Fig 7 provides a Loudness Range to aim for when
mixing regular programs with a specific platform in mind.
The measure has proven useful in production by helping to
settle expectations early, which is its main purpose in the
EBU guidelines [5]. Even classical music or drama for
HDTV should not have an LRA in excess of 20 LU, but
there is no specific requirement.
Contrary to LRA, a high PLR is generally not a problem
for a pod listener. A program with a PLR of, for instance, 15
dB is fine, as long as its Loudness Range isn't much higher
than 7 or 8 LU. Try and listen to Donald Fagen's "New
Frontier". It has a high PLR (18 dB), but with an LRA of 6
LU it needs no processing to sound great on iPhone - or on a
superb set of speakers [4].
APPLE ITUNES STUDY
At the AES convention 2009 in New York, the author took
part in a panel on the music loudness wars, contributing with
a study on the normalization function embedded in iTunes,
so-called Sound Check [18]. Data showed how Sound Check
overall is a benign feature, able to gain offset tracks in a
playlist based on loudness. Old and new tracks can live side
by side without adjustment of the gain, though normalization
isn't based on BS.1770, but on an Apple algorithm.

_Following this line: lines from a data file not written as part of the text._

Lemma in_phase_cases c p : phase c = p /\ in_phase c p = Ok tt \/ phase c <> p /\ exists e, in_phase c p = Throw e.
Proof. unfold in_phase, precondition. case_bool_decide; [by left|right; split; [done|by eexists]]. Qed.

(** [define_param] adds a well-formed parameter or throws. *)
Lemma define_param_spec m c n h r p v d : operation_ok m (op_param n h r p v d) ->
  match define_param m c n h r p v d with
  | Ok c' => phase c = definition /\ exists x, c' = with_params c (params c ++ [x]) /\ param_ok x
  | Throw _ => True
  | _ => False
  end.
Proof.
  intros (Hn & Hh & Hp). unfold define_param. destruct (in_phase_cases c definition) as [[Hd ->]|[_ [e ->]]]; [|done].
  cbn [bind]. destruct (text_null m n Hn) as (bn & -> & _). cbn [bind]. unfold precondition at 1. destruct bn; cbn [negb bind]; [done|].
  destruct (text_null m h Hh) as (bh & -> & Hhelp). cbn [bind]. unfold precondition at 1. destruct bh; cbn [negb bind]; [done|].
  unfold precondition at 1. destruct (strchr_in occurrence_rules r) eqn:Er; cbn [bind]; [|done].
  destruct (split_names m n Hn) as (ls & -> & Hls & Hascii). cbn [bind].
  pose proof (check_prefixes_spec (names_positional ls) (tail ls)) as Hchk.
  destruct (check_prefixes _ _) as [[]| | |]; try done. cbn [bind].
  destruct (Hhelp eq_refl) as (help_text & -> & Hne). cbn [bind].
  assert (exists holder, (if negb (p =? 0) then string_of_cstr m p else generate_placeholder ls) = Ok holder) as (holder & ->).
  { destruct (Z.eqb_spec p 0) as [->|Hp0]; simpl; [by apply generate_placeholder_total|]. destruct Hp as [|Hp]; [done|].
    by apply text_string. }
  cbn [bind]. split; [done|]. eexists. split; [done|]. split; [done|]. split; [done|]. split; [|done]. simpl.
  destruct ls as [|x [|y ls]]; [constructor..|]. simpl in *. eapply Forall_impl; [exact Hchk|]. simpl. intros z Hz.
  by apply negb_false_iff, Z.eqb_eq in Hz.
Qed.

By and large, Sound Check was found not to be far off,
most tracks sitting +- 2LU from where BS.1770-3 would
have put them. This is an immense improvement compared
to deactivating Sound Check, where inter-track loudness can
deviate +- 10 LU or more.
The median Target level using Sound Check was found
to be -16.2 LUFS on a BS.1770-3 scale; very reasonable
taking Fig 1 into account. With the company's attention to
audio detail, this is presumably the level Apple device's gain
structure is optimized for.
It was also shown how positive normalization in general
is disabled in case peak level would go above 0 dBFS, so
tracks with a PLR of more than 16 dB get normalized to play
quieter than -16.2 LUFS.
One of the reasons why this paper was written in the
first place also relates to iTunes: When traveling, the author
often listens to BBC Radio 4 podcasts, in particular "In Our
Time" where history, culture and science is discussed in a
stimulating way. One particular program about Benjamin
Franklin I couldn't turn up loud enough. Parts of it drowned
in background noise on the flight.
Measuring it later, the combination of a relatively high
LRA and a soft Program Loudness, see Fig 8, was part of the
problem. However, Sound Check had been able to boost the
podcast by 7 dB (from -23.3 to -16.2 LUFS) if its PLR had
just not been so high. The program was simply stuck at low
level and not suitable for flight.
FIG 8. LOUDNESS PLOT OF BBC PODCAST THAT TRIGGERED THIS PAPER.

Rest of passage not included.